After opening his own Michelin-star restaurants, the chef has since devoted his time to helping others on his new show 24 Hours to Hell and Back.
Throughout the series, he brings his renowned tough-love attitude to restaurants that are on the verge of closing and helps the staff bring them back to life again.
Speaking on BUILD, Gordon admits that after working in the kitchen for over 15 years, “My job now is to conduct, perfect and enhance,” in terms of offering his best professional advice.
So if your someone that is looking to open up a new restaurant, this show comes with an eye-opening insight into what Gordan now calls a “ruthless” industry.

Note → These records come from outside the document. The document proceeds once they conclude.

(* ===== verification/Supervisor.v ===== *)
(** * The process supervisor ([launcher/src/supervisor.rs], [launcher/src/memory_pressure.rs])

    Child processes are named by an identifier and the effect of [kill] and [wait] on them is the
    list of processes killed.  Instants and durations are nanoseconds; the clock is injected, as in
    the code. *)

From S2P Require Import Prelude Float.

Abbreviation Child := N (only parsing).
Abbreviation Instant := N (only parsing).
Abbreviation Duration := N (only parsing).

Inductive ProcessPolicy :=
  | AlwaysResident
  | OnDemand (idle_timeout : Duration)
  | IdleTeardown (idle_timeout : Duration).

#[export] Instance ProcessPolicy_eq_dec : EqDecision ProcessPolicy.
Proof. solve_decision. Defined.

Definition policy_idle_timeout (p : ProcessPolicy) : option Duration :=
  match p with
  | AlwaysResident => None
  | OnDemand t | IdleTeardown t => Some t
  end.

Record SupervisedProcess := MkProcess {
  policy : ProcessPolicy;
  resident : option Child;
  last_active : Instant;
}.

Record ProcessRegistry := MkProcesses { entries : gmap (list N) SupervisedProcess }.

Definition new_processes : ProcessRegistry := MkProcesses ∅.

(** ** Operations *)
Definition register_role (r : ProcessRegistry) (role : list N) (p : ProcessPolicy)
    (child : option Child) (now : Instant) : ProcessRegistry :=
  MkProcesses (<[role := MkProcess p child now]> r.(entries)).

Definition mark_active (r : ProcessRegistry) (role : list N) (now : Instant) : ProcessRegistry :=
  match r.(entries) !! role with
  | Some e => MkProcesses (<[role := MkProcess e.(policy) e.(resident) now]> r.(entries))
  | None => r
  end.

Definition is_resident (r : ProcessRegistry) (role : list N) : bool :=
  match r.(entries) !! role with
  | Some e => bool_decide (e.(policy) = AlwaysResident) || bool_decide (is_Some e.(resident))
  | None => false
  end.

(** Returns the child when the role is not registered. *)
Definition set_resident (r : ProcessRegistry) (role : list N) (child : Child) (now : Instant)
    : option Child * ProcessRegistry :=
  match r.(entries) !! role with
  | Some e => (None, MkProcesses (<[role := MkProcess e.(policy) (Some child) now]> r.(entries)))
  | None => (Some child, r)
  end.

(** [now.saturating_duration_since(last) >= idle_timeout], for a resident role that has one. *)
Definition idle_eligible (now : Instant) (e : SupervisedProcess) : bool :=
  match e.(resident), policy_idle_timeout e.(policy) with
  | Some _, Some t => (t <=? now - e.(last_active))%N
  | _, _ => false
  end.

(** Hash-map order is unspecified: this is one order of it, and [poll_order_irrelevant] shows that
    the order does not matter to the caller. *)
Definition idle_eligible_for_teardown (r : ProcessRegistry) (now : Instant) : list (list N) :=
  (filter (λ kv, idle_eligible now kv.2 = true) (map_to_list r.(entries))).*1.

(** The registry after, and the processes killed and reaped. *)
Definition teardown (r : ProcessRegistry) (role : list N) : ProcessRegistry * list Child :=
  match r.(entries) !! role with
  | Some e =>
      (MkProcesses (<[role := MkProcess e.(policy) None e.(last_active)]> r.(entries)),
       option_list e.(resident))
  | None => (r, [])
  end.

(** ** Memory pressure *)
Class MemorySource (S : Type) := available_ratio : S → f64.

Record FixedMemorySource := MkFixed { fixed_ratio : f64 }.
#[export] Instance fixed_memory_source : MemorySource FixedMemorySource := fixed_ratio.

(** [sysinfo]'s readings after a refresh; a zero total means no pressure. *)
Record SystemMemorySource := MkSystem { total_memory : N; available_memory : N }.
#[export] Instance system_memory_source : MemorySource SystemMemorySource := λ s,
  if (s.(total_memory) =? 0)%N then f64_of_Z 1
  else f64_div (f64_of_Z (Z.of_N s.(available_memory))) (f64_of_Z (Z.of_N s.(total_memory))).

However, one of the best pieces of advice for restaurant newbies is to understand what you’re getting yourself into – having a passion for cooking simply isn’t enough, you also need to know how to run the business side of things and how to do it properly.
“65 percent of restaurants close in the first 18 months of business so if you’re going to put this in now and work your a** off, do it properly,” Gordon says in true tough-love spirit.
Another word of advice for those dreaming of their own restaurant is to do a test run first.
“Do a pop up for 48 hours and shut it down,” Gordan says. This will be the determining factor of whether you’re really cut out for the tiresome task of operating a business.
“Don’t fall in love with being in a glamorous industry where you think it’s all hunky dory and it’s gonna make you rich and famous because it’s not,” he says.
Gordon also stresses the importance of consistency – make sure you’re qualified and know how to cook properly and never assume the customer won’t know when something isn’t up to scratch because most often, they will.
And finally, “Don’t get greedy. Pace yourself and don’t cram in those reservations.”
Many new restaurants may become popular really quickly, but Gordan suggests that you don’t take all the reservations at once, instead pace them out over a few weeks so that you can manage them.
At the end of the day, the chef explains that it can be one of the greatest compliments to a restaurant if people can’t get in straight away.